──────── Records for this task ────────

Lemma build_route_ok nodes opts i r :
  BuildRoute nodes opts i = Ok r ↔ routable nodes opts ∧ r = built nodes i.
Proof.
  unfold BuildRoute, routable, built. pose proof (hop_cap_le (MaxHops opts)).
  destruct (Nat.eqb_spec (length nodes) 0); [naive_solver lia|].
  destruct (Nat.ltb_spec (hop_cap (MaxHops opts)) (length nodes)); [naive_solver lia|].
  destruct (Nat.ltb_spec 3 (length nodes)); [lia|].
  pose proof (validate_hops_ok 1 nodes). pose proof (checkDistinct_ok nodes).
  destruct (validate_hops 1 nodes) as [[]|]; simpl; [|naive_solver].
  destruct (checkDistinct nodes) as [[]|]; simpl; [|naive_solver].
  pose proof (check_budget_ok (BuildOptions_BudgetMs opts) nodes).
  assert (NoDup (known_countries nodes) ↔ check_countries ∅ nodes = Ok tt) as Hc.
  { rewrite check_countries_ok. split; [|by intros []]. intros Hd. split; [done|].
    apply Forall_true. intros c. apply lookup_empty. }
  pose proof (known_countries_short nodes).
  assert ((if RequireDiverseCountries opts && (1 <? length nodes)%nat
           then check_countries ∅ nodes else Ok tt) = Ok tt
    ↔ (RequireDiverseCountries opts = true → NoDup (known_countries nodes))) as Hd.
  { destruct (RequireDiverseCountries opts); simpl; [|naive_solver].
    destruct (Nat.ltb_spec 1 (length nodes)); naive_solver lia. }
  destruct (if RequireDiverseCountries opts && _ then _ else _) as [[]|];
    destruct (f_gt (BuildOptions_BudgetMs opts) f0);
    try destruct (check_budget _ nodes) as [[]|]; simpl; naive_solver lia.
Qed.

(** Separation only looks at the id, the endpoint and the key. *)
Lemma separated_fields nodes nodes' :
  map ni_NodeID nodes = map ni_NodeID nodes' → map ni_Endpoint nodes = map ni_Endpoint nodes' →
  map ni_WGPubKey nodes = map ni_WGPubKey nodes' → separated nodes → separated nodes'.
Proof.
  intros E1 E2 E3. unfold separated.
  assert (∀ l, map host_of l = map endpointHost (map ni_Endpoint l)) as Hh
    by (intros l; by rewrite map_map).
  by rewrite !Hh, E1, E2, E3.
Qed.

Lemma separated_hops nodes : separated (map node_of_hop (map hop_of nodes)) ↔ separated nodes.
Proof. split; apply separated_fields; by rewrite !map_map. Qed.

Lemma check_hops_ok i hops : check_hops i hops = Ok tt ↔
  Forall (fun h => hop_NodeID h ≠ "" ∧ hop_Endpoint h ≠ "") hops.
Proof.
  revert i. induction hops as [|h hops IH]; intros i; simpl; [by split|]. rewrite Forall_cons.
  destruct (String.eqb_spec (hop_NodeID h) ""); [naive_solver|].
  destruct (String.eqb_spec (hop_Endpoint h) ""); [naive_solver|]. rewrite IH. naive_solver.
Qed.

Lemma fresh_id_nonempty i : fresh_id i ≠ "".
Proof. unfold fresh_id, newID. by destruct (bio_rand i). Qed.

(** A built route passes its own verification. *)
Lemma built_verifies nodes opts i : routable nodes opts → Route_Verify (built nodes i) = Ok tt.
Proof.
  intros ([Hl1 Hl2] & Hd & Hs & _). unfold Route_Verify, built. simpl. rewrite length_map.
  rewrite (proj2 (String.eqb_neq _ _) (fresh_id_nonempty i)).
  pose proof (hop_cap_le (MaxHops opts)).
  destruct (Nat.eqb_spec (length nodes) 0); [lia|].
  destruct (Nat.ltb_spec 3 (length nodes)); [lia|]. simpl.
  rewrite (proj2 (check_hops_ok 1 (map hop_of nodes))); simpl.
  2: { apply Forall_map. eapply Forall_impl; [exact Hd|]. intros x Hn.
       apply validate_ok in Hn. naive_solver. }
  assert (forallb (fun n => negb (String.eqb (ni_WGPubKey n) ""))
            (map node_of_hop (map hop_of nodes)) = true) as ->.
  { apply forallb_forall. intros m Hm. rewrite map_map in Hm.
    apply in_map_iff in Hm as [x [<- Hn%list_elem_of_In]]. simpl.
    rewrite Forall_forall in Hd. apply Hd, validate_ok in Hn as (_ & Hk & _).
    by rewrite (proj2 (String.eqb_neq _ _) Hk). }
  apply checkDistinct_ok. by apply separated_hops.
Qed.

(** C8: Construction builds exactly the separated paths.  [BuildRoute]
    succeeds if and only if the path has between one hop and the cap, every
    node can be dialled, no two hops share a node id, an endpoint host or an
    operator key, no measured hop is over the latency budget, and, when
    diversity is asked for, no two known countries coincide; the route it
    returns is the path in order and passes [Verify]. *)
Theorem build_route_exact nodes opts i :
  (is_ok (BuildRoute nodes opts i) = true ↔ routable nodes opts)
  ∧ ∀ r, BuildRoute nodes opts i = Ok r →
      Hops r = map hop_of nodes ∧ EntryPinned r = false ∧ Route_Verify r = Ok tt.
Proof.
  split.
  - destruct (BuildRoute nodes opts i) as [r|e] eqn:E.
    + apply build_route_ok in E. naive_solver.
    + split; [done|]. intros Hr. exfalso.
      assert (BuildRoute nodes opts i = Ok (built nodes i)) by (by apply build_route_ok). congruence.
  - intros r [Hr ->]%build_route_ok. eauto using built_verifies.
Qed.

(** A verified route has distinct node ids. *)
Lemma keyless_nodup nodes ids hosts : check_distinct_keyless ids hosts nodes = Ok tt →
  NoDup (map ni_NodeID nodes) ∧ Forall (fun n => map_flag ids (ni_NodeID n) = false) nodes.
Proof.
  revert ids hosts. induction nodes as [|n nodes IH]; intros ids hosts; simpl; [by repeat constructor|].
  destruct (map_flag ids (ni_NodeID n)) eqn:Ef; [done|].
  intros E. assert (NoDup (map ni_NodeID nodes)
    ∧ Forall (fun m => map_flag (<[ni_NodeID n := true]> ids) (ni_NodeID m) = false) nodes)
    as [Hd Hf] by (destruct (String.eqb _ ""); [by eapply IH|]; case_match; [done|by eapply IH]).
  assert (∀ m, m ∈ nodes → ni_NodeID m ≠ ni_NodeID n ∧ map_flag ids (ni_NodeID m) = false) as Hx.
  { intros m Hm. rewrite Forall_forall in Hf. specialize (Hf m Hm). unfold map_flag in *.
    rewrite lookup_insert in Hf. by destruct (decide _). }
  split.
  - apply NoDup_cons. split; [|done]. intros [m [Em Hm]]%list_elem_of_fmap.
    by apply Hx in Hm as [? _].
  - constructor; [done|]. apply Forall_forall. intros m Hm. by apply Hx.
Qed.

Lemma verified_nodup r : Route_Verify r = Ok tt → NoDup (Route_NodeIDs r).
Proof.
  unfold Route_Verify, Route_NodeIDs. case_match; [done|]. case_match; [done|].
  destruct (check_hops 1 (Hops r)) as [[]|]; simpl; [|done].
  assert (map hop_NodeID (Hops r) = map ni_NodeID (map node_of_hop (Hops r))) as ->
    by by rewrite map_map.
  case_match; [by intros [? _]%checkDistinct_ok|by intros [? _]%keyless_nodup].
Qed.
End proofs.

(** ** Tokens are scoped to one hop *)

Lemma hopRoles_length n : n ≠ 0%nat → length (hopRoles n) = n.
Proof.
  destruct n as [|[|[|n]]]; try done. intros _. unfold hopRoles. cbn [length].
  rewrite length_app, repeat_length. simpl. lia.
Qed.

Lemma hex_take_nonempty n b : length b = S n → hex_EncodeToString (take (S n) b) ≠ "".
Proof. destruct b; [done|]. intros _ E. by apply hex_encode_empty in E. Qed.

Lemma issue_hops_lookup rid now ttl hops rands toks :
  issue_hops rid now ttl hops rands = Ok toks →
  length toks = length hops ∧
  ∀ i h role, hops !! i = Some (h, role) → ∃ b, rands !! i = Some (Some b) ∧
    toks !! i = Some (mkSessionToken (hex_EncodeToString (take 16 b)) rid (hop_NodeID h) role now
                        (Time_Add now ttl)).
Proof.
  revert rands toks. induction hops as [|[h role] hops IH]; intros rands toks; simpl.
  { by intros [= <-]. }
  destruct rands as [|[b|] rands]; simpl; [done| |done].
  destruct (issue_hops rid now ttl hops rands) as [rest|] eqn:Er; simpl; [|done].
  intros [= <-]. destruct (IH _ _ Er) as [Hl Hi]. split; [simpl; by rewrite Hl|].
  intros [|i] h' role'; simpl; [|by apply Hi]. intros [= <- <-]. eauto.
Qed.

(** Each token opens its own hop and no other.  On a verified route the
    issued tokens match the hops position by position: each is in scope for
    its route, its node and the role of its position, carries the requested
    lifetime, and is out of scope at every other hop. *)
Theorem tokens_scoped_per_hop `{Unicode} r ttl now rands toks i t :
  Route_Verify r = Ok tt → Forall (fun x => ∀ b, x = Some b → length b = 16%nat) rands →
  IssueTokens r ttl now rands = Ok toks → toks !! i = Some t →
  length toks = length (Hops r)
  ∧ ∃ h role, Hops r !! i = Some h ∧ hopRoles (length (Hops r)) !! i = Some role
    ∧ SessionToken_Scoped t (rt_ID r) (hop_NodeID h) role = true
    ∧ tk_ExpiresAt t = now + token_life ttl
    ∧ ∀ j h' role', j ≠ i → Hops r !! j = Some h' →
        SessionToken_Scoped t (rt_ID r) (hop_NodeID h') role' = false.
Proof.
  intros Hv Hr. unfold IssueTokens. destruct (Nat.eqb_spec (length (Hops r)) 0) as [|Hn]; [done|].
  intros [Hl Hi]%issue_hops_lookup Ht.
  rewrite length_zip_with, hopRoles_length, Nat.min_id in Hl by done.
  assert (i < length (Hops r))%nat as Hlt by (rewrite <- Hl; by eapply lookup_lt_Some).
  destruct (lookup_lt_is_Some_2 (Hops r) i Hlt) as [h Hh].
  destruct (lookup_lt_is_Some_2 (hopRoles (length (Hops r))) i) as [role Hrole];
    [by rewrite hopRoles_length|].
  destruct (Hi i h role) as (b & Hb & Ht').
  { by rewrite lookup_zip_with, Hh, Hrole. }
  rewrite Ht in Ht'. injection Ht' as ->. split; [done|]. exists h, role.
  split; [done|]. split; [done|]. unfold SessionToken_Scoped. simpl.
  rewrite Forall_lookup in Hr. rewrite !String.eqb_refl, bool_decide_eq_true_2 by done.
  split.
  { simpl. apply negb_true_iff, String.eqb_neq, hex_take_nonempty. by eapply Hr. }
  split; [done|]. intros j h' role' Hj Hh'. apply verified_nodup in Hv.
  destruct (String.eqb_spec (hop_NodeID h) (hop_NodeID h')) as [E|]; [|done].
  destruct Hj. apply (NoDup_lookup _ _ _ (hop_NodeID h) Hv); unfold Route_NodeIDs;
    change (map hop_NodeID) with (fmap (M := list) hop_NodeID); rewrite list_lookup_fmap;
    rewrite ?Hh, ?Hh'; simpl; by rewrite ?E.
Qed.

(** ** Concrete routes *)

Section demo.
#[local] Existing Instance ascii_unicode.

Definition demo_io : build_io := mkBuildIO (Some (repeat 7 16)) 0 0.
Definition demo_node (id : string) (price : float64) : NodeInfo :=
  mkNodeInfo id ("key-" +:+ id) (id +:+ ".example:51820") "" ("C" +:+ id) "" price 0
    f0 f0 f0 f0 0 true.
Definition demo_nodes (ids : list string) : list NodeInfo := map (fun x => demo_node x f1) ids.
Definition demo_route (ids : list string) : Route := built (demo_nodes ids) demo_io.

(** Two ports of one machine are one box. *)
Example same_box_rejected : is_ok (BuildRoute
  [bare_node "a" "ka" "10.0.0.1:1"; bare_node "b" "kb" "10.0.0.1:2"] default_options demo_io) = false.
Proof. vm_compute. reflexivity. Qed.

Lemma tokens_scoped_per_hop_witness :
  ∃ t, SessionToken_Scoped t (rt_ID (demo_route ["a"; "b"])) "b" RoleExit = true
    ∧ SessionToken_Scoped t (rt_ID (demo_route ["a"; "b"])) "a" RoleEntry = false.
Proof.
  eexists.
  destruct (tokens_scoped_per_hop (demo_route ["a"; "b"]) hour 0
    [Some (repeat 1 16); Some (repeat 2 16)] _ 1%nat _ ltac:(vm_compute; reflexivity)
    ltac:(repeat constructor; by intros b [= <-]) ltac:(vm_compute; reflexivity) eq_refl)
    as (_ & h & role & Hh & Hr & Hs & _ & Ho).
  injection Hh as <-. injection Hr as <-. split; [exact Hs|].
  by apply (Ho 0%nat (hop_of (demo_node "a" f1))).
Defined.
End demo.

────────
──────── Records for this task ────────

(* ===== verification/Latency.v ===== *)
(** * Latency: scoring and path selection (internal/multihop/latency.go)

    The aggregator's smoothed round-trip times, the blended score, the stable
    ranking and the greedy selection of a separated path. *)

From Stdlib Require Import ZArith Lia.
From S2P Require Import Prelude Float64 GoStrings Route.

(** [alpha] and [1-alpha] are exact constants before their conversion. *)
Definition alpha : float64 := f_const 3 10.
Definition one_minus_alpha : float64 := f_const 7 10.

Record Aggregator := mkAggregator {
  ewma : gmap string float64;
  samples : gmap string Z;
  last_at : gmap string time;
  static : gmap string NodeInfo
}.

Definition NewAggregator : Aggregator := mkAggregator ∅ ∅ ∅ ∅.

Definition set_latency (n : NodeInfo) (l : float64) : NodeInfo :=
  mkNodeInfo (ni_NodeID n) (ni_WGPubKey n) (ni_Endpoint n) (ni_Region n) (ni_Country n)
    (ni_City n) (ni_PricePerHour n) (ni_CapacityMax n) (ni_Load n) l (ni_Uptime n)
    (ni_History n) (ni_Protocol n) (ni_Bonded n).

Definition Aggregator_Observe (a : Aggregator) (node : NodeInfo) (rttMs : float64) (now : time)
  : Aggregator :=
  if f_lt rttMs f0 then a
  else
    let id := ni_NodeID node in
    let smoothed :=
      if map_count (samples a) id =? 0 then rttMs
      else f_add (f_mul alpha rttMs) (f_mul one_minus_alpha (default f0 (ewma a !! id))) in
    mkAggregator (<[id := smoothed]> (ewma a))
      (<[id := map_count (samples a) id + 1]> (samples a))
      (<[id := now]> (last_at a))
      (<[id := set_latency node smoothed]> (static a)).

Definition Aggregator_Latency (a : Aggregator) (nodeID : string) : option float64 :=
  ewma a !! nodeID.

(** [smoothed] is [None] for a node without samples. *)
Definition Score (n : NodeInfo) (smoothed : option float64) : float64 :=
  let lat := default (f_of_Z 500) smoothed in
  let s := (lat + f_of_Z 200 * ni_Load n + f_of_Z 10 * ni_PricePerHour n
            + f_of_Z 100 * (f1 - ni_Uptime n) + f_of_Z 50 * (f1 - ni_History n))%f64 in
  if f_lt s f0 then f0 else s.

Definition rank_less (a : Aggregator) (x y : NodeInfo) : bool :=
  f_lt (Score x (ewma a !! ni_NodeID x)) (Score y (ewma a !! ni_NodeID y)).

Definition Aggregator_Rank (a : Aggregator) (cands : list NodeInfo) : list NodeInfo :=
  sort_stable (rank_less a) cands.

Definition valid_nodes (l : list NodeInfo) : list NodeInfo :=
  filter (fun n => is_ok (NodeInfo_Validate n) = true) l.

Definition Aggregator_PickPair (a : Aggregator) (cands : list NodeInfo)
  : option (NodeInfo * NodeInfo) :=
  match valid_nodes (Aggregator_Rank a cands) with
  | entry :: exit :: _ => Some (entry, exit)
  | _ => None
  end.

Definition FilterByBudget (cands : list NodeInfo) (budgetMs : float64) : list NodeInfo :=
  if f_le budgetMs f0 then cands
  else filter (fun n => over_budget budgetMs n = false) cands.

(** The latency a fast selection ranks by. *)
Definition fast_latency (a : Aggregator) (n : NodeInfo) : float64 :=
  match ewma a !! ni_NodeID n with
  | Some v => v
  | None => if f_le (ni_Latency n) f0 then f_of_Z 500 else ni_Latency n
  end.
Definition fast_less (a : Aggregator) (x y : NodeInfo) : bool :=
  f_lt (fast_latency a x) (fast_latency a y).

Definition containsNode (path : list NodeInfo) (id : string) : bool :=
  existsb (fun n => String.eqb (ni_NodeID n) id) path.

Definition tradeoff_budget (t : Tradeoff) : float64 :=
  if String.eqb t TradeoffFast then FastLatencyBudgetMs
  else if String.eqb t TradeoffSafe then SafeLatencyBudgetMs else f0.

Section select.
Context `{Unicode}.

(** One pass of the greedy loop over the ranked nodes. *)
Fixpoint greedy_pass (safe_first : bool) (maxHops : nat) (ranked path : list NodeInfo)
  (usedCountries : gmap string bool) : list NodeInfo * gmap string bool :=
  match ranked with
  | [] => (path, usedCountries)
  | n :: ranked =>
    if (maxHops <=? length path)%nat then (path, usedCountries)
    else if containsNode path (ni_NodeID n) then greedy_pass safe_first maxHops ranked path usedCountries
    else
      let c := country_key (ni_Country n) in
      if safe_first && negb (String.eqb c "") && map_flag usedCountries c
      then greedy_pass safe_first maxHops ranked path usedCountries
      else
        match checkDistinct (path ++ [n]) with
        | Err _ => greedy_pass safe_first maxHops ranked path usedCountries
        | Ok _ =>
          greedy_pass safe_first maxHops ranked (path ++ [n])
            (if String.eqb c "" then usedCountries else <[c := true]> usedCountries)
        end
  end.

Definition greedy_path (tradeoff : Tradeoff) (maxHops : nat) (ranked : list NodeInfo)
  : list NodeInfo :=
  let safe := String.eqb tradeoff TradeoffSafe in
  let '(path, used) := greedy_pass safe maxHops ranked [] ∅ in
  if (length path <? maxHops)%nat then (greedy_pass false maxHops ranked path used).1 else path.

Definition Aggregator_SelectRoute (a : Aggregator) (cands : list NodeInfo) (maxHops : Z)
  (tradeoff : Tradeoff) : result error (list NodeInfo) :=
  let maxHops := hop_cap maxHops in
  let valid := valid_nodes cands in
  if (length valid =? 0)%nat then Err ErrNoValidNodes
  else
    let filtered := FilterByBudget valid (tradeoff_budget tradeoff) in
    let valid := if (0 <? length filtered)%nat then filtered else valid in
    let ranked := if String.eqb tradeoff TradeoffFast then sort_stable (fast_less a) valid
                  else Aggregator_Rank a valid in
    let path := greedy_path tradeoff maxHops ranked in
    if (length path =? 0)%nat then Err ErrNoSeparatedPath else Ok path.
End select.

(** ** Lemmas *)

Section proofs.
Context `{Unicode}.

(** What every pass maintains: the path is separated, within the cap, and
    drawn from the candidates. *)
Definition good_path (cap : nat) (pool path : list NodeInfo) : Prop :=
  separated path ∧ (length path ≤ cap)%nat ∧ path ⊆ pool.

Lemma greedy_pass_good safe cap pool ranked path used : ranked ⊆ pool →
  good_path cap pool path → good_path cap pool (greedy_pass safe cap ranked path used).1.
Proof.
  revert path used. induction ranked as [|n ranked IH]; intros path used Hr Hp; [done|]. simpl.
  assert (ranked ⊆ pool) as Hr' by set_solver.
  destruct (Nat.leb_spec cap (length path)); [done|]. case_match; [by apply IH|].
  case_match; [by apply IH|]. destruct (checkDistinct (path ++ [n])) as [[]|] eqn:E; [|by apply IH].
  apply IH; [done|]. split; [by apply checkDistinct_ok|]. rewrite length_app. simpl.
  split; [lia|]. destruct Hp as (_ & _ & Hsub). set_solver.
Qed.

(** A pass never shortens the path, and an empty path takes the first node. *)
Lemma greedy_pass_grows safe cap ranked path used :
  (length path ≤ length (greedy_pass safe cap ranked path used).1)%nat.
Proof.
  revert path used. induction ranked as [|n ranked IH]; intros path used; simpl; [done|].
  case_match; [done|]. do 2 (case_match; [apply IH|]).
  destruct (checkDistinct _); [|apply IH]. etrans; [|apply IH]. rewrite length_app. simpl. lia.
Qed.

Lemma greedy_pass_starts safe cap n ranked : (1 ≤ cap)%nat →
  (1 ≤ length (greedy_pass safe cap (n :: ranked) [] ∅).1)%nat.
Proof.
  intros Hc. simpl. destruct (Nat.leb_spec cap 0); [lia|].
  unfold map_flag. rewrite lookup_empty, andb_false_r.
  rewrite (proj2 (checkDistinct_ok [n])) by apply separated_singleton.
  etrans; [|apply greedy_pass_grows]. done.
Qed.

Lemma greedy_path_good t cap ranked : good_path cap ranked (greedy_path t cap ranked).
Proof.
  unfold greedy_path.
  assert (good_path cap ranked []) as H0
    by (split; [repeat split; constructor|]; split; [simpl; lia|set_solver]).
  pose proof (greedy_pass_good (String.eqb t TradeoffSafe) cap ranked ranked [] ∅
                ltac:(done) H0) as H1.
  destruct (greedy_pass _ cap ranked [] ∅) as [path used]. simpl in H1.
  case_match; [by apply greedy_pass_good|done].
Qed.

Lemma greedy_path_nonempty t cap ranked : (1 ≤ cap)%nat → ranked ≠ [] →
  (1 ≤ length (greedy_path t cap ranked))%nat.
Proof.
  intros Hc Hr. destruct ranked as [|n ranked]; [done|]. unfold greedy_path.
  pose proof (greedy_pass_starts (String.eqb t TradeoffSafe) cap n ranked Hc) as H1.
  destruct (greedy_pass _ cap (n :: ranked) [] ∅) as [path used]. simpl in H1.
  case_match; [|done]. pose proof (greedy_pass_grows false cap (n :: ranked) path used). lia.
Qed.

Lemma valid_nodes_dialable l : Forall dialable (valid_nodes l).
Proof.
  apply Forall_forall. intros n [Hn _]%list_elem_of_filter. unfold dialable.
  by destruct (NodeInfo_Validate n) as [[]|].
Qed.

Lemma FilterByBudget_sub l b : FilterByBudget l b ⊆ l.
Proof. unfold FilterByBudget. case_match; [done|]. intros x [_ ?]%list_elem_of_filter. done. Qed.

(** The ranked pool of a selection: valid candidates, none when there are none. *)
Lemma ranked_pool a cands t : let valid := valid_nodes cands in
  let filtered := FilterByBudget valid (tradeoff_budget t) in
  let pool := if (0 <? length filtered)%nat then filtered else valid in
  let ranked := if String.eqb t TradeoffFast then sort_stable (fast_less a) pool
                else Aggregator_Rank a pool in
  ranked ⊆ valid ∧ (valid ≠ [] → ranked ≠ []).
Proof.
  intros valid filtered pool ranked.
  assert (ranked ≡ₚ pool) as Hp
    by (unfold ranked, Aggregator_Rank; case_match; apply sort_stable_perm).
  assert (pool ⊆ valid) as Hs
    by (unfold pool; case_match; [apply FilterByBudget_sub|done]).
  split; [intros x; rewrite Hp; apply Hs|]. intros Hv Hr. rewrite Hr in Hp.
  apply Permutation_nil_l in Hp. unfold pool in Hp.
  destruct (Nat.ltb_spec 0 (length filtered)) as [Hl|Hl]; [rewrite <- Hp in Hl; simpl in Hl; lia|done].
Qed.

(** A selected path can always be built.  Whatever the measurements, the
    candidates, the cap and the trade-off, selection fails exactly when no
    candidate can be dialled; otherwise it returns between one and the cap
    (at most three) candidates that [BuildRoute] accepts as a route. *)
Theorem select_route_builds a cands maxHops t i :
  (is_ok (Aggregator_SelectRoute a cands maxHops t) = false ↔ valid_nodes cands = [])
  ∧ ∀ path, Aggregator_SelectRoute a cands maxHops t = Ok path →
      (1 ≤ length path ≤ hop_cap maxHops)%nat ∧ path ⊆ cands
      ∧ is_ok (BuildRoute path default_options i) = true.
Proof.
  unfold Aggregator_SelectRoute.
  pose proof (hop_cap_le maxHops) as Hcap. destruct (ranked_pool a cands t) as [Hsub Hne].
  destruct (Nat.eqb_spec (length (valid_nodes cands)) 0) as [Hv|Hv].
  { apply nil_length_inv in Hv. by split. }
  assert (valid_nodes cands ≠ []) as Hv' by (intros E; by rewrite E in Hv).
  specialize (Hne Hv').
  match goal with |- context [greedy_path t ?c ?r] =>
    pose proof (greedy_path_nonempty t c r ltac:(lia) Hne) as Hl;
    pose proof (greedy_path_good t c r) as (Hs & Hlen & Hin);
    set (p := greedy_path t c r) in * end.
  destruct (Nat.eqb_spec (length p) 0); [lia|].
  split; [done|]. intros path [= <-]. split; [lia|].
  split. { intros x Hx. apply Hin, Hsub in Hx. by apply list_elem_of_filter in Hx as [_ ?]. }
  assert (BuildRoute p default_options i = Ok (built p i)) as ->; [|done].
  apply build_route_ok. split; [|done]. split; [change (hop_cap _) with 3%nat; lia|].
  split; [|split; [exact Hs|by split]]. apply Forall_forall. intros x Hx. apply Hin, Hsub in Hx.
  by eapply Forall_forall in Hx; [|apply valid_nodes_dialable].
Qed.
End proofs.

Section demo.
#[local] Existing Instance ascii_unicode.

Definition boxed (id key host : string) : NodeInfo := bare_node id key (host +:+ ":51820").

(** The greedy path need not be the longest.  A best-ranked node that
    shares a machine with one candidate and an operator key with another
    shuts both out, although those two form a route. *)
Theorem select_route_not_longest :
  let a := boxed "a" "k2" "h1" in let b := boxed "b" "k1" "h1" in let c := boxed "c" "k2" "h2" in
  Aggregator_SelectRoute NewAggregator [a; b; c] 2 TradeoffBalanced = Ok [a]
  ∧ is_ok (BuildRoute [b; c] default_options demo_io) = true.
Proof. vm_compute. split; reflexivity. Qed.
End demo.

────────

▶ **Action item**: Give back exactly the lines above starting at the line where "if f_le budgetMs f0 then cands" appears and ending at the line where "greedy_pass safe_first maxHops ranked (path" appears, both included, with no other lines.

▶ **Answer to this task**:
  if f_le budgetMs f0 then cands
  else filter (fun n => over_budget budgetMs n = false) cands.

(** The latency a fast selection ranks by. *)
Definition fast_latency (a : Aggregator) (n : NodeInfo) : float64 :=
  match ewma a !! ni_NodeID n with
  | Some v => v
  | None => if f_le (ni_Latency n) f0 then f_of_Z 500 else ni_Latency n
  end.
Definition fast_less (a : Aggregator) (x y : NodeInfo) : bool :=
  f_lt (fast_latency a x) (fast_latency a y).

Definition containsNode (path : list NodeInfo) (id : string) : bool :=
  existsb (fun n => String.eqb (ni_NodeID n) id) path.

Definition tradeoff_budget (t : Tradeoff) : float64 :=
  if String.eqb t TradeoffFast then FastLatencyBudgetMs
  else if String.eqb t TradeoffSafe then SafeLatencyBudgetMs else f0.

Section select.
Context `{Unicode}.

(** One pass of the greedy loop over the ranked nodes. *)
Fixpoint greedy_pass (safe_first : bool) (maxHops : nat) (ranked path : list NodeInfo)
  (usedCountries : gmap string bool) : list NodeInfo * gmap string bool :=
  match ranked with
  | [] => (path, usedCountries)
  | n :: ranked =>
    if (maxHops <=? length path)%nat then (path, usedCountries)
    else if containsNode path (ni_NodeID n) then greedy_pass safe_first maxHops ranked path usedCountries
    else
      let c := country_key (ni_Country n) in
      if safe_first && negb (String.eqb c "") && map_flag usedCountries c
      then greedy_pass safe_first maxHops ranked path usedCountries
      else
        match checkDistinct (path ++ [n]) with
        | Err _ => greedy_pass safe_first maxHops ranked path usedCountries
        | Ok _ =>
          greedy_pass safe_first maxHops ranked (path ++ [n])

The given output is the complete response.